Pistachio Pinenut Crusted Salmon
Great for parties
- 1 lbs Salmon
- 1/2 cup Kosher Salt
- 1/2 cup Sugar
- 2 tbsp Honey FOR THE RUB
- 2 tbsp Dijon Mustard FOR THE RUB
- 3 tbsp THC Coconut Oil FOR THE RUB
- 1/2 tsp Salt FOR THE RUB
- 1/2 tsp Black Pepper FOR THE RUB
- 2/3 cup Pistachio FOR THE CRUST
- 2/3 cup Pinenuts FOR THE CRUST
- 2 tbsp Decarbed Cannabis FOR THE CRUST
- 1/2 cup Panko FOR THE CRUST
- 1 tsp Cayenne Pepper FOR THE CRUST
- 1 tbsp Salt FOR THE CRUST
- 1 tbsp Black Pepper FOR THE CRUST
FOR THE QUICK CURED SALMON
Combine salt and sugar, then coat entire filet of salmon. Let sit for 15-20 minutes, then rinse completely in ice water.
Preheat oven to 400°.
Toast pine nuts & pistachios in oven for 1-2 minutes.
Using food processor, blitz nuts until coarse.
Add panko, cannabis & seasoning blitz for approximately 20 seconds.

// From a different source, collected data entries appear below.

Lemma find_set_inode T B i n q nm : fs_inv T B -> fresh T i -> inode_dir n = false ->
  fs_find (<[i := n]> T) B q nm = fs_find T B q nm.
Proof.
  intros Hinv Hi Hn. destruct (fresh_not_dir T B i Hinv Hi) as [Hd _]. unfold fs_find, dir_block.
  destruct (decide (i = q)) as [<-|Hne].
  - by rewrite fn_lookup_insert, Hn, Hd.
  - by rewrite fn_lookup_insert_ne.
Qed.
Lemma file_set_inode T B i n j :
  fs_file (<[i := n]> T) B j =
  if decide (j = i) then
    (if inode_used n && negb (inode_dir n) then Some (file_bytes B n) else None)
  else fs_file T B j.
Proof.
  unfold fs_file. case_decide as Hd.
  - subst j. by rewrite fn_lookup_insert.
  - by rewrite fn_lookup_insert_ne.
Qed.

Lemma zero_blocks_lookup k b : zero_blocks !! k = Some b -> b = 0.
Proof. unfold zero_blocks. intros Hk. by apply lookup_replicate in Hk as [-> _]. Qed.

Lemma empty_inode_fits T B i : i <> 0 -> inode_fits T B i (mk_inode 0 INODE_USED zero_blocks).
Proof.
  intros Hi. split; simpl; try done.
  - intros b Hb. apply list_elem_of_lookup in Hb as [k Hk]. left. by eapply zero_blocks_lookup.
  - intros m k b Hm _ Hb. by apply zero_blocks_lookup in Hm.
  - intros j b _ _ _ _ Hb. apply list_elem_of_lookup in Hb as [k Hk]. by eapply zero_blocks_lookup.
  - split; [unfold MAX_FILE; lia|]. intros k Hk. exfalso. vm_compute in Hk. by destruct k.
Qed.

(** ** create *)
Definition name_fits (nm : list Z) : Prop := 1 <= Z.of_nat (length nm) < SIMPLEFS_MAX_FILENAME.
(** The conditions under which [create] and [mkdir] take an inode. *)
Definition can_create T B (p : Z) (nm : list Z) : Prop :=
  name_fits nm /\ inode_dir (T p) = true /\ fs_find T B p nm = None.

(** What [create] may do, for the caller: nothing at all, with a reason; a new
    empty file under the name; or, when the directory is full, an empty file
    that no name reaches. *)
Inductive create_outcome T B (p : Z) (nm : list Z) : Z -> inode_table -> block_store -> Prop :=
| create_refused : ~ can_create T B p nm \/ no_inode T -> create_outcome T B p nm (-1) T B
| create_done i T' B' :
    can_create T B p nm -> fresh T i -> ~ dir_full T B p ->
    (forall q nm', 0 <= q < 64 -> fs_find T' B' q nm' =
       if decide (q = p /\ nm' = nm) then Some i else fs_find T B q nm') ->
    (forall j, 0 <= j < 64 -> fs_file T' B' j = if decide (j = i) then Some [] else fs_file T B j) ->
    create_outcome T B p nm 0 T' B'
| create_leaked i T' B' :
    can_create T B p nm -> fresh T i -> dir_full T B p ->
    (forall q nm', 0 <= q < 64 -> fs_find T' B' q nm' = fs_find T B q nm') ->
    (forall j, 0 <= j < 64 -> fs_file T' B' j = if decide (j = i) then Some [] else fs_file T B j) ->
    create_outcome T B p nm (-1) T' B'.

Do not over blend.
Combine all ingredients for salmon rub.
*Microwave honey for 15 seconds to make easier to work with.*
Place salmon in casserole dish, skin down.
Generously coat entire salmon with THC coconut rub.
Completely coat salmon with crust mixture.
Bake for 15 minutes.
When you see beautiful white fat pouring out of flesh, then it's done.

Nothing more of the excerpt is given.